# Exercise aim
Using the listing below, retype exactly the lines starting at the one with "intros [->|(k &" and ending at the one with "rewrite Heq in Hne; try (by left).", and include both.

##### Data shown

Lemma insert_in_order_sorted (k : string) (v : configuration_item)
    (m : list (string * configuration_item)) :
  at_ k m = None -> StronglySorted knob_lt m ->
  StronglySorted knob_lt (insert_in_order k v m).
Proof.
  induction m as [|[k' v'] m IH]; simpl.
  - intros _ _. by repeat constructor.
  - destruct (String.eqb_spec k k') as [|Hne]; [done|]. intros Hat.
    rewrite StronglySorted_cons. intros [Hall Hs].
    destruct (String.ltb k k') eqn:Hlt.
    + rewrite !StronglySorted_cons, Forall_cons. repeat split; try done.
      eapply Forall_impl; [exact Hall|]. intros e He. unfold knob_lt in *. simpl in *.
      by eapply string_ltb_trans.
    + rewrite StronglySorted_cons. split; [|by apply IH].
      apply Forall_forall. intros e [->|He]%elem_of_insert_in_order.
      * unfold knob_lt. simpl. by apply string_ltb_total.
      * by eapply Forall_forall in Hall.
Qed.

Lemma emplace_sorted (k : string) (v : configuration_item)
    (m : list (string * configuration_item)) :
  StronglySorted knob_lt m -> StronglySorted knob_lt (emplace k v m).
Proof.
  unfold emplace. destruct (at_ k m) eqn:E; [done|]. by apply insert_in_order_sorted.
Qed.

Lemma sorted_at (m : list (string * configuration_item)) (k : string)
    (ci : configuration_item) :
  StronglySorted knob_lt m -> (k, ci) ∈ m -> at_ k m = Some ci.
Proof.
  induction m as [|[k' v'] m IH]; simpl.
  - intros _ H. by apply elem_of_nil in H.
  - rewrite StronglySorted_cons. intros [Hall Hs] [[= -> ->]|He]%elem_of_cons.
    + by rewrite String.eqb_refl.
    + destruct (String.eqb_spec k k') as [->|Hne]; [|by apply IH].
      eapply Forall_forall in Hall; [|exact He]. unfold knob_lt in Hall. simpl in Hall.
      by rewrite string_ltb_irrefl in Hall.
Qed.

Lemma sorted_keys_NoDup (m : list (string * configuration_item)) :
  StronglySorted knob_lt m -> NoDup m.*1.
Proof.
  induction m as [|[k v] m IH]; simpl; [constructor|].
  rewrite StronglySorted_cons. intros [Hall Hs]. constructor; [|by apply IH].
  intros [[k' v'] [Hk He]]%list_elem_of_fmap. simpl in Hk. subst k'.
  eapply Forall_forall in Hall; [|exact He]. unfold knob_lt in Hall. simpl in Hall.
  by rewrite string_ltb_irrefl in Hall.
Qed.

Section Tables.

Variable lookup : string -> option configuration_item.
Variable device_available : Z -> bool.
Variable sched_setaffinity_ok : cpu_set_t -> bool.
Variable measurement_clock_now : nat -> Z.
Variable device_read : device -> configuration_item -> nat -> Z.

Local Abbreviation loop_body' := (loop_body measurement_clock_now device_read).
Local Abbreviation thread_step' :=
  (thread_step sched_setaffinity_ok measurement_clock_now device_read).
Local Abbreviation step' :=
  (step lookup device_available sched_setaffinity_ok measurement_clock_now device_read).
Local Abbreviation run' :=
  (run lookup device_available sched_setaffinity_ok measurement_clock_now device_read).
Local Abbreviation reachable' :=
  (reachable lookup device_available sched_setaffinity_ok measurement_clock_now device_read).
Local Abbreviation step_cases' :=
  (step_cases lookup device_available sched_setaffinity_ok measurement_clock_now
     device_read).
Local Abbreviation thread_step_cases' :=
  (thread_step_cases sched_setaffinity_ok measurement_clock_now device_read).
Local Abbreviation thread_step_knobs' :=
  (thread_step_knobs sched_setaffinity_ok measurement_clock_now device_read).

(** An invariant of the steps holds in every reachable state. *)
Lemma reachable_ind (P : x86_adapt_plugin -> Prop) :
  P plugin_init ->
  (forall p p', plugin_wf p -> P p -> step' p p' -> P p') ->
  forall p, reachable' p -> P p.
Proof.
  intros Hinit Hstep p Hp.
  assert (forall q q', rtc step' q q' -> plugin_wf q -> P q -> plugin_wf q' /\ P q')
    as Hrtc.
  { induction 1 as [|q q1 q2 Hs _ IH]; [done|]. intros Hwf HP. apply IH.
    - by eapply step_wf.
    - by eapply Hstep. }
  by destruct (Hrtc _ _ Hp plugin_wf_init Hinit).
Qed.

Lemma step_knobs (p p' : x86_adapt_plugin) :
  step' p p' ->
  knobs_ p' = knobs_ p \/
  exists k ci, lookup k = Some ci /\ knobs_ p' = emplace k ci (knobs_ p).
Proof.
  intros Hstep.
  apply step_cases' in Hstep
    as [(k & ci' & Hl & ->)|[->|[(c' & ->)|[(caller & k & h & H)|[(id & es & H)|(c' & ->)]]]]];
    eauto.
  - apply add_metric_Ok in H as (ci' & _ & _ & _ & _ & _ & _ & ->). by left.
  - apply get_all_values_Ok_inv in H as (o' & r & _ & _ & _ & ->). by left.
  - left. by destruct (thread_step_knobs' c' p) as (-> & _).
Qed.

Lemma reachable_knobs_sorted (p : x86_adapt_plugin) :
  reachable' p -> StronglySorted knob_lt (knobs_ p).
Proof.
  apply (reachable_ind (fun p => StronglySorted knob_lt (knobs_ p))).
  - constructor.
  - intros p0 p' _ Hs [->|(k & ci & _ & ->)]%step_knobs; [done|].
    by apply emplace_sorted.
Qed.

(** X10. The metric table is kept in the strict order of its keys, so a
    declared name has one entry and the loop visits the declared metrics
    in the order of their names. An entry is what the catalogue answered
    for its name, and [knobs_.at] finds it. *)
Theorem metric_table_sorted (p : x86_adapt_plugin) :
  reachable' p ->
  StronglySorted knob_lt (knobs_ p) /\ NoDup (knobs_ p).*1 /\
  forall k ci, (k, ci) ∈ knobs_ p -> at_ k (knobs_ p) = Some ci /\ lookup k = Some ci.
Proof.
  intros Hp. pose proof (reachable_knobs_sorted p Hp) as Hs.
  split; [done|]. split; [by apply sorted_keys_NoDup|].
  intros k ci Hin. pose proof (sorted_at _ _ _ Hs Hin) as Hat.
  split; [done|]. by apply (reachable_knobs_consistent _ _ _ _ _ _ Hp).
Qed.

(** ** What is recorded, and where *)

Lemma step_knobs_elem (p p' : x86_adapt_plugin) (e : string * configuration_item) :
  step' p p' -> e ∈ knobs_ p -> e ∈ knobs_ p'.
Proof.
  intros [->|(k & ci & _ & ->)]%step_knobs He; [done|]. by apply elem_of_emplace.
Qed.

Lemma bindings_of_pos (ci : configuration_item) (cis : list (string * configuration_item)) :
  (0 < bindings_of ci cis)%nat -> exists k, (k, ci) ∈ cis.
Proof.
  unfold bindings_of. intros Hpos.
  destruct (filter (fun e => e.2 = ci) cis) as [|[k ci'] l] eqn:E; [simpl in Hpos; lia|].
  assert ((k, ci') ∈ filter (fun e => e.2 = ci) cis) as He by (rewrite E; by left).
  apply list_elem_of_filter in He as [Heq He]. simpl in Heq. subst ci'. eauto.
Qed.

Lemma step_sampled_declared (p p' : x86_adapt_plugin) :
  step' p p' ->
  (forall c ci, timeline_of p c ci ≠ [] -> exists k, (k, ci) ∈ knobs_ p) ->
  forall c ci, timeline_of p' c ci ≠ [] -> exists k, (k, ci) ∈ knobs_ p'.
Proof.
  intros Hstep Hinv c ci Hne.
  assert (timeline_of p c ci ≠ [] \/ exists k, (k, ci) ∈ knobs_ p) as [Hold|[k Hk]].
  { apply step_cases' in Hstep
      as [(k & ci' & Hl & ->)|[->|[(c' & ->)|[(caller & k & h & H)|[(id & es & H)|(c' & ->)]]]]];
      try (by left).
    - left. by rewrite <- (add_metric_timeline _ _ _ _ _ _ c ci H).
    - left. by rewrite <- (get_all_values_timeline _ _ _ _ _ c ci H).
    - destruct (thread_step_cases' c' p)
        as [Heq|[(r & t & _ & _ & _ & Heq)|(r & t & _ & _ & _ & _ & Heq)]];
        rewrite Heq in Hne; try (by left).
      unfold timeline_of in Hne at 1. simpl in Hne.
      destruct (decide (th_timelines t = c)) as [<-|Hc].
      + rewrite lookup_insert_eq in Hne. simpl in Hne.
        destruct (loop_body_timeline measurement_clock_now device_read (device_ r)
                    (knobs_ p) (default ∅ (values_ p !! th_timelines t))
                    (clock_reads p) ci) as (extra & Hx & Hlen).
        rewrite Hx in Hne. destruct extra as [|s extra].
        * left. by rewrite app_nil_r in Hne.
        * right. apply bindings_of_pos. rewrite <- Hlen. simpl. lia.
      + left. by rewrite lookup_insert_ne in Hne. }
  - destruct (Hinv c ci Hold) as [k Hk]. exists k. by eapply step_knobs_elem.
  - exists k. by eapply step_knobs_elem.
Qed.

##########

# Problem solution
  intros [->|(k & ci & _ & ->)]%step_knobs He; [done|]. by apply elem_of_emplace.
Qed.

Lemma bindings_of_pos (ci : configuration_item) (cis : list (string * configuration_item)) :
  (0 < bindings_of ci cis)%nat -> exists k, (k, ci) ∈ cis.
Proof.
  unfold bindings_of. intros Hpos.
  destruct (filter (fun e => e.2 = ci) cis) as [|[k ci'] l] eqn:E; [simpl in Hpos; lia|].
  assert ((k, ci') ∈ filter (fun e => e.2 = ci) cis) as He by (rewrite E; by left).
  apply list_elem_of_filter in He as [Heq He]. simpl in Heq. subst ci'. eauto.
Qed.

Lemma step_sampled_declared (p p' : x86_adapt_plugin) :
  step' p p' ->
  (forall c ci, timeline_of p c ci ≠ [] -> exists k, (k, ci) ∈ knobs_ p) ->
  forall c ci, timeline_of p' c ci ≠ [] -> exists k, (k, ci) ∈ knobs_ p'.
Proof.
  intros Hstep Hinv c ci Hne.
  assert (timeline_of p c ci ≠ [] \/ exists k, (k, ci) ∈ knobs_ p) as [Hold|[k Hk]].
  { apply step_cases' in Hstep
      as [(k & ci' & Hl & ->)|[->|[(c' & ->)|[(caller & k & h & H)|[(id & es & H)|(c' & ->)]]]]];
      try (by left).
    - left. by rewrite <- (add_metric_timeline _ _ _ _ _ _ c ci H).
    - left. by rewrite <- (get_all_values_timeline _ _ _ _ _ c ci H).
    - destruct (thread_step_cases' c' p)
        as [Heq|[(r & t & _ & _ & _ & Heq)|(r & t & _ & _ & _ & _ & Heq)]];
        rewrite Heq in Hne; try (by left).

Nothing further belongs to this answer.